> _What you have to do_
When a line of the records below contains the string "discriminate", copy that whole line.

> _Material for this task_

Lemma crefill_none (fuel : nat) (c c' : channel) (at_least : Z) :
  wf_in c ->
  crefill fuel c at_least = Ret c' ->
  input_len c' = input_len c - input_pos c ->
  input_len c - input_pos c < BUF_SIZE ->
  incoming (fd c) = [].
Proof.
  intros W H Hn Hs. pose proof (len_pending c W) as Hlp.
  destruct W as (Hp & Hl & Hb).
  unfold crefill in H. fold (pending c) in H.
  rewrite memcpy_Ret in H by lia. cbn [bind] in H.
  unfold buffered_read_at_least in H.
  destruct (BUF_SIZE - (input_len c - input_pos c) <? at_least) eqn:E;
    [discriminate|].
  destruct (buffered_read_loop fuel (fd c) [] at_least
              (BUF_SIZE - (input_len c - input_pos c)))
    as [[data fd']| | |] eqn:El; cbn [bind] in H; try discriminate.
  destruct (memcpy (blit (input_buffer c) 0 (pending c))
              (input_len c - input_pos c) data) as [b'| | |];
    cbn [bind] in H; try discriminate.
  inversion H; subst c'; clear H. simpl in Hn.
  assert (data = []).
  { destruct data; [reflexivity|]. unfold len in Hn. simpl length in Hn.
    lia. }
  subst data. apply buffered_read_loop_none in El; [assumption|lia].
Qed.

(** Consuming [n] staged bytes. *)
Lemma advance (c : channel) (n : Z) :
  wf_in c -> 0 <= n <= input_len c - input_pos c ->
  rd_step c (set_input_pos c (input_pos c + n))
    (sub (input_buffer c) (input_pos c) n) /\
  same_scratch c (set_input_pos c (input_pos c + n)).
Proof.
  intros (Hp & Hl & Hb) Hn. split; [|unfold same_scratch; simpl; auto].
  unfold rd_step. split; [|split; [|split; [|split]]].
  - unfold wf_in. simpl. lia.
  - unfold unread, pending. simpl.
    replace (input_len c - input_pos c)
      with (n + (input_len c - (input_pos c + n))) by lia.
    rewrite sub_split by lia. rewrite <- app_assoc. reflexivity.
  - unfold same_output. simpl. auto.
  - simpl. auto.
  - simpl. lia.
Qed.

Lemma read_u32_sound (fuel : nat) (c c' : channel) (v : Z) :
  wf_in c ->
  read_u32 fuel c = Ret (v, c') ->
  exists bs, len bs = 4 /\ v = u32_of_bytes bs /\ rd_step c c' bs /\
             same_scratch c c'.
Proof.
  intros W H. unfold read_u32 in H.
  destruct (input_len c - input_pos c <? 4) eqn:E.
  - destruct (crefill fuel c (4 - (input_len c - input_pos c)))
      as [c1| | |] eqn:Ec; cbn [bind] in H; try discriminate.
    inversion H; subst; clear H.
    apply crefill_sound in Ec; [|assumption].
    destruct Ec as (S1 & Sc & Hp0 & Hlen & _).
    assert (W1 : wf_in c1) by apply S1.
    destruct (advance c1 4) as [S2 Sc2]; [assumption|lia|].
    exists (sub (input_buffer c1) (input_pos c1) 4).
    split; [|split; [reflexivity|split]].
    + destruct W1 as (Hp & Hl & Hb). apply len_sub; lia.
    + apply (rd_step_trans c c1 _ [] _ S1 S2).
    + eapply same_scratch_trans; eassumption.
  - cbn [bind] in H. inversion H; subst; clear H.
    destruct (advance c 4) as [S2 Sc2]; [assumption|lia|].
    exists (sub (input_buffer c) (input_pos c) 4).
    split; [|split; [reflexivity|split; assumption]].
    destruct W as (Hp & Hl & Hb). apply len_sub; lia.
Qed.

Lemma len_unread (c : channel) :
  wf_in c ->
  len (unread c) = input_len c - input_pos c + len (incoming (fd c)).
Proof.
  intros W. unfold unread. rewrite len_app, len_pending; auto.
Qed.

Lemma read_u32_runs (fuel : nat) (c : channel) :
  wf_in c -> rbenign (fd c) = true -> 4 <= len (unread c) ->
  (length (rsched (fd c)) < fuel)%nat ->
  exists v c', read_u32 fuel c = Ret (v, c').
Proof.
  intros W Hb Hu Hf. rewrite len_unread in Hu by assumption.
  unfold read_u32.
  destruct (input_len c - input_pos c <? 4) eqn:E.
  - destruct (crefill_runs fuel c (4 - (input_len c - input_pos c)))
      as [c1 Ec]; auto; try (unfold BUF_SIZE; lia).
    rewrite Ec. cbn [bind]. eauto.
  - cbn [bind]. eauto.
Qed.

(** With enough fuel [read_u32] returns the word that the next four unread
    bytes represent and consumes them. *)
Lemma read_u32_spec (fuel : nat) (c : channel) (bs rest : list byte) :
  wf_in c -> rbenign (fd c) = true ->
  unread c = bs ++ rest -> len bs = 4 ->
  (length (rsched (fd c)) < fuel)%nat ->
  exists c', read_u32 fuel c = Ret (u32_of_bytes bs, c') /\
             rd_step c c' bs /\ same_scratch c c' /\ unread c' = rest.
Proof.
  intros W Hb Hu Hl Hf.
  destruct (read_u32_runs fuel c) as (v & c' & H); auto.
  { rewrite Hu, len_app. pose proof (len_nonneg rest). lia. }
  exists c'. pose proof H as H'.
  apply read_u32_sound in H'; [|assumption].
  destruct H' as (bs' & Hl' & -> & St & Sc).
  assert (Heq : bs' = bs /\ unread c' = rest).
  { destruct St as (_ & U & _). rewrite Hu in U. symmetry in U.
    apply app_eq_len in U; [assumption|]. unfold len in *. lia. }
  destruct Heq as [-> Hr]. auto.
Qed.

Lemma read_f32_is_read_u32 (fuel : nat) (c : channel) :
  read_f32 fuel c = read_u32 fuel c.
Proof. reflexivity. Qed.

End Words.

> _Reply to the exercise_
    [discriminate|].
    as [[data fd']| | |] eqn:El; cbn [bind] in H; try discriminate.
    cbn [bind] in H; try discriminate.
      as [c1| | |] eqn:Ec; cbn [bind] in H; try discriminate.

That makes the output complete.